# SUPPLIED INFORMATION
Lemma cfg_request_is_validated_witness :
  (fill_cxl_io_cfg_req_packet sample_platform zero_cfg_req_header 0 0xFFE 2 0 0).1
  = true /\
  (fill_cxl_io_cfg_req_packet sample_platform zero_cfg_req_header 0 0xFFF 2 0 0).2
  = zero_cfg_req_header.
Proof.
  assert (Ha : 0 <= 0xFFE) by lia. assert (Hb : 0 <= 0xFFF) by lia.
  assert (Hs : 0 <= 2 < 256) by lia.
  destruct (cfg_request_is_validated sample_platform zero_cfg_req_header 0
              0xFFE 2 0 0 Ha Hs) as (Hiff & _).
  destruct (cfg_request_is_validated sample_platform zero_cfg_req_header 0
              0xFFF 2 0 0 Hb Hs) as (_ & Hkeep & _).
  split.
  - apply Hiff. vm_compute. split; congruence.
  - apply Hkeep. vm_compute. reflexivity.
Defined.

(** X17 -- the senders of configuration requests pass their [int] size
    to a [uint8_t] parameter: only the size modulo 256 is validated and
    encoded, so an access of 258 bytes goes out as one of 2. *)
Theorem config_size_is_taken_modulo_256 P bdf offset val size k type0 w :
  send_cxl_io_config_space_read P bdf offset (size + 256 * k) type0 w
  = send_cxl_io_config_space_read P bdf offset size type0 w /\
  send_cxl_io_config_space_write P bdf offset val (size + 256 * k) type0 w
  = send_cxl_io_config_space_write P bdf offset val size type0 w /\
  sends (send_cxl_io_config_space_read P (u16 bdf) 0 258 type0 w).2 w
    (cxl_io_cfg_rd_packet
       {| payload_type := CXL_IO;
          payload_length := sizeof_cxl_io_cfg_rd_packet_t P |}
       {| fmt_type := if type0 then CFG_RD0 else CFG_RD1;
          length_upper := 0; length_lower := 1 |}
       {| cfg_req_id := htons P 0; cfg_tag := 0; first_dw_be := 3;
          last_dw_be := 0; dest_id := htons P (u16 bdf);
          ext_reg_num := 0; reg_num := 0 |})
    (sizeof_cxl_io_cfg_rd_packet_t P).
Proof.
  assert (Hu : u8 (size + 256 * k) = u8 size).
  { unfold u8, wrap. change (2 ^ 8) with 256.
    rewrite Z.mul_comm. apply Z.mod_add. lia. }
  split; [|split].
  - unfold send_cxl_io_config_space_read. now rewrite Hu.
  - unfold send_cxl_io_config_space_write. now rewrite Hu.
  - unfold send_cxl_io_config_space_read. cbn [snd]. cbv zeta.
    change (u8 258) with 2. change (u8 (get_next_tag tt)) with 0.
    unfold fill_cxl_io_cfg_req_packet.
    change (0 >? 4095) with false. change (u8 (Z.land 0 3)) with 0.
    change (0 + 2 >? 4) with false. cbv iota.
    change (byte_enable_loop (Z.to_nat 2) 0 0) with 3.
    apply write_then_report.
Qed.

...

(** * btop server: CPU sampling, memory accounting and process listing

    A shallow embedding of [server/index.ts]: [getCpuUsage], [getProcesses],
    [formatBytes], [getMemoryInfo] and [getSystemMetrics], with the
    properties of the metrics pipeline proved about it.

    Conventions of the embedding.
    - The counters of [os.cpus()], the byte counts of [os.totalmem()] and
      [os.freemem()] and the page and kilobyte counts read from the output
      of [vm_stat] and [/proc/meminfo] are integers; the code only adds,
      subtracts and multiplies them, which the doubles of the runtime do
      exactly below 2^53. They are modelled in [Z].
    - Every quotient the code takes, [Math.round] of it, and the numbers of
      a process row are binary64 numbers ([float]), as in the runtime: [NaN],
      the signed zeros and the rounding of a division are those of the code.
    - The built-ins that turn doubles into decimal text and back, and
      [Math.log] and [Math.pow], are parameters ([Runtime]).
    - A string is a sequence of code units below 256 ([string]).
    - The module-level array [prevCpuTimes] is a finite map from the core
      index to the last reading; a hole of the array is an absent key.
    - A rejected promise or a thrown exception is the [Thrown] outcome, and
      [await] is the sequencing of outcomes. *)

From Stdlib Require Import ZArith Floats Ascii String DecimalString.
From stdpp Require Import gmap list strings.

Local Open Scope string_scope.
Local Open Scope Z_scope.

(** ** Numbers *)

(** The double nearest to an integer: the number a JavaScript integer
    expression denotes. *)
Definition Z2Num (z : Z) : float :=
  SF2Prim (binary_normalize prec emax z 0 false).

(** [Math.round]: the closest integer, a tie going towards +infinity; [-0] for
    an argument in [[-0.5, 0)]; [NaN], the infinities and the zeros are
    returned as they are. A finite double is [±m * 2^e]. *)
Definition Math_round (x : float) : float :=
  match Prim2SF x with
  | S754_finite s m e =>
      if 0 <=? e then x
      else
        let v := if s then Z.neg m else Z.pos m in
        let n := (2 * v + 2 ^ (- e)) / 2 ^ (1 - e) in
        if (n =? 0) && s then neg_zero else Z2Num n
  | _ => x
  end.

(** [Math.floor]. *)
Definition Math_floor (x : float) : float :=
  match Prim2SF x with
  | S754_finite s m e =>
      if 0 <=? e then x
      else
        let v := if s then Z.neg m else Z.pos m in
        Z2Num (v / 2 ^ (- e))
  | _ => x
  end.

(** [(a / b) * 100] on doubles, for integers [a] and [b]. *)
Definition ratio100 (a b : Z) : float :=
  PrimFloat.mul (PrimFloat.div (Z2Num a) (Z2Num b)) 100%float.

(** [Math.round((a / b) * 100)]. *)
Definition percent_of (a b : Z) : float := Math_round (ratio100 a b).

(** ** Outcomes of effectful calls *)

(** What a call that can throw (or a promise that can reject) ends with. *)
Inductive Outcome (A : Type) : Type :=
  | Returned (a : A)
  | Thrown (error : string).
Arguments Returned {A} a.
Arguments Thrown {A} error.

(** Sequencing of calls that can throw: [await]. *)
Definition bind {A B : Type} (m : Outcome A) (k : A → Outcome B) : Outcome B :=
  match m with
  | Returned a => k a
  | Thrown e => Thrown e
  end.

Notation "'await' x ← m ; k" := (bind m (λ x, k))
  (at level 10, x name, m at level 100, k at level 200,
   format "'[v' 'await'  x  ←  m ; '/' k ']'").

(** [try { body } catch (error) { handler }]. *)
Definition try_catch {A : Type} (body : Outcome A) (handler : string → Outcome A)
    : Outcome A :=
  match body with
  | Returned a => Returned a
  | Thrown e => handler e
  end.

# WHAT YOU ARE ASKED TO DO
Among the entries above, copy exactly only the lines starting with the one containing "- apply Hkeep. vm_compute. reflexivity." and going through the one containing "payload_length := sizeof_cxl_io_cfg_rd_packet_t", both ends included.

# WORKED SOLUTION
  - apply Hkeep. vm_compute. reflexivity.
Defined.

(** X17 -- the senders of configuration requests pass their [int] size
    to a [uint8_t] parameter: only the size modulo 256 is validated and
    encoded, so an access of 258 bytes goes out as one of 2. *)
Theorem config_size_is_taken_modulo_256 P bdf offset val size k type0 w :
  send_cxl_io_config_space_read P bdf offset (size + 256 * k) type0 w
  = send_cxl_io_config_space_read P bdf offset size type0 w /\
  send_cxl_io_config_space_write P bdf offset val (size + 256 * k) type0 w
  = send_cxl_io_config_space_write P bdf offset val size type0 w /\
  sends (send_cxl_io_config_space_read P (u16 bdf) 0 258 type0 w).2 w
    (cxl_io_cfg_rd_packet
       {| payload_type := CXL_IO;
          payload_length := sizeof_cxl_io_cfg_rd_packet_t P |}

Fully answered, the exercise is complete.